[Saved entries]

┌──

Lemma create_table_setup h row f : setup h -> table_row_ok row -> tr_map row = Some f ->
  exists p t h', kr_create_table row f h = Ok (p, h') /\ setup h' /\ tables h !! p = None /\
    tables h' = <[p := t]> (tables h) /\ describes t row /\ pIndexList t = [] /\
    pTableList h' = pTableList h ++ [p] /\ indexes h' = indexes h.
Proof.
  intros [Hh Hsh Htab Hdb Hty Hpriv] [Hpre Hmap Hpost Hk Hcnt Htyp Hlen Hbytes Hix Hids] Hf.
  set (p := fresh (dom (tables h))).
  assert (Hp : tables h !! p = None) by apply not_elem_of_dom, is_fresh.
  set (defs := load_fields (tr_fields row) 0).
  set (t := mkTable (tr_id row) (tr_map_pre row) f (tr_keep row) (record_size defs)
             (replicate (Z.to_nat (tr_keep row)) (mkRecord None [])) defs 0 0 []).
  set (h' := mkDB (<[p := t]> (tables h)) (indexes h) (hts h) (reclists h)
               (pTableList h ++ [p]) (pDBIndexList h)).
  exists p, t, h'. split; [|split; [|do 5 (split; [done|]); done]].
  { unfold kr_create_table, mbind, M_bind, _kr_db_load_field_def. rewrite Hcnt.
    rewrite Z.ltb_irrefl. rewrite Nat2Z.id, Nat.sub_diag, app_nil_r. done. }
  assert (Hinv : forall p2 t2 i ix, has_index h' p2 t2 i ix -> has_index h p2 t2 i ix).
  { intros p2 t2 i ix (Ht2 & Hin & Hx). simpl in Ht2, Hx. destruct (decide (p2 = p)) as [->|Hne].
    - rewrite lookup_insert_eq in Ht2. injection Ht2 as <-. by apply not_elem_of_nil in Hin.
    - by rewrite lookup_insert_ne in Ht2. }
  split.
  - exact Hh.
  - split.
    + intros p2 t2 i Ht2 Hin. simpl in *. destruct (decide (p2 = p)) as [->|Hne].
      * rewrite lookup_insert_eq in Ht2. injection Ht2 as <-. by apply not_elem_of_nil in Hin.
      * rewrite lookup_insert_ne in Ht2 by done. by apply (sh_index _ Hsh p2 t2).
    + intros p2 t2 i ix Hi%Hinv. by apply (sh_field _ Hsh _ _ _ _ Hi).
    + intros p2 t2 Ht2. simpl in *. destruct (decide (p2 = p)) as [->|Hne].
      * rewrite lookup_insert_eq in Ht2. injection Ht2 as <-. constructor.
      * rewrite lookup_insert_ne in Ht2 by done. by apply (sh_nodup _ Hsh p2).
    + intros p2 t2 i1 i2 ix1 ix2 H1%Hinv H2%Hinv. by apply (sh_distinct _ Hsh _ _ _ _ _ _ H1 H2).
    + intros p1 t1 i1 ix1 p2 t2 i2 ix2 H1%Hinv H2%Hinv. by apply (sh_share _ Hsh _ _ _ _ _ _ _ _ H1 H2).
    + intros p2 t2 i ix Hi%Hinv. by apply (sh_unsorted _ Hsh _ _ _ _ Hi).
  - intros p2 t2 Ht2. simpl in *. destruct (decide (p2 = p)) as [->|Hne].
    + rewrite lookup_insert_eq in Ht2. injection Ht2 as <-. split; simpl; try done; try lia.
      * by rewrite length_replicate.
      * intros i rc Hi _ _. apply lookup_replicate in Hi as [-> _]. done.
      * intros msg i d Hd.
        destruct (load_fields_lookup _ _ _ _ (lengths_layout _ Hlen) Hd) as (fr & Hfr & -> & ->).
        by apply Htyp.
      * intros msg i d Hd. unfold value_fits.
        destruct (load_fields_lookup _ _ _ _ (lengths_layout _ Hlen) Hd) as (fr & Hfr & -> & ->).
        apply Z.leb_le. by apply (Htyp f msg i fr).
      * destruct (record_size_ok _ Hlen) as [_ Hsz]. fold defs in Hsz, Hbytes.
        pose proof (fields_total_nonneg _ (proj1 Hlen)). lia.
      * apply fields_apart_load; [by apply lengths_layout|].
        destruct (record_size_ok _ Hlen) as [_ Hsz]. fold defs in Hsz. lia.
    + rewrite lookup_insert_ne in Ht2 by done. by apply Htab.
  - intros i Hi. destruct (Hdb i Hi) as (p2 & t2 & ix & (Ht2 & Hin & Hx) & HD). exists p2, t2, ix.
    split; [|done]. split; [|done]. simpl. rewrite lookup_insert_ne; [done|]. intros <-. congruence.
  - intros p2 t2 i ix x Hi%Hinv. by apply (Hty _ _ _ _ _ Hi).
  - intros p1 t1 i1 ix1 p2 t2 i2 ix2 H1%Hinv H2%Hinv. by apply (Hpriv _ _ _ _ _ _ _ _ H1 H2).
Qed.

└──

▸ **Task to complete**: Wherever the string "decide" appears in the entries above, return the line it appears on.

▸ **Task output**:
  { intros p2 t2 i ix (Ht2 & Hin & Hx). simpl in Ht2, Hx. destruct (decide (p2 = p)) as [->|Hne].
    + intros p2 t2 i Ht2 Hin. simpl in *. destruct (decide (p2 = p)) as [->|Hne].
    + intros p2 t2 Ht2. simpl in *. destruct (decide (p2 = p)) as [->|Hne].
  - intros p2 t2 Ht2. simpl in *. destruct (decide (p2 = p)) as [->|Hne].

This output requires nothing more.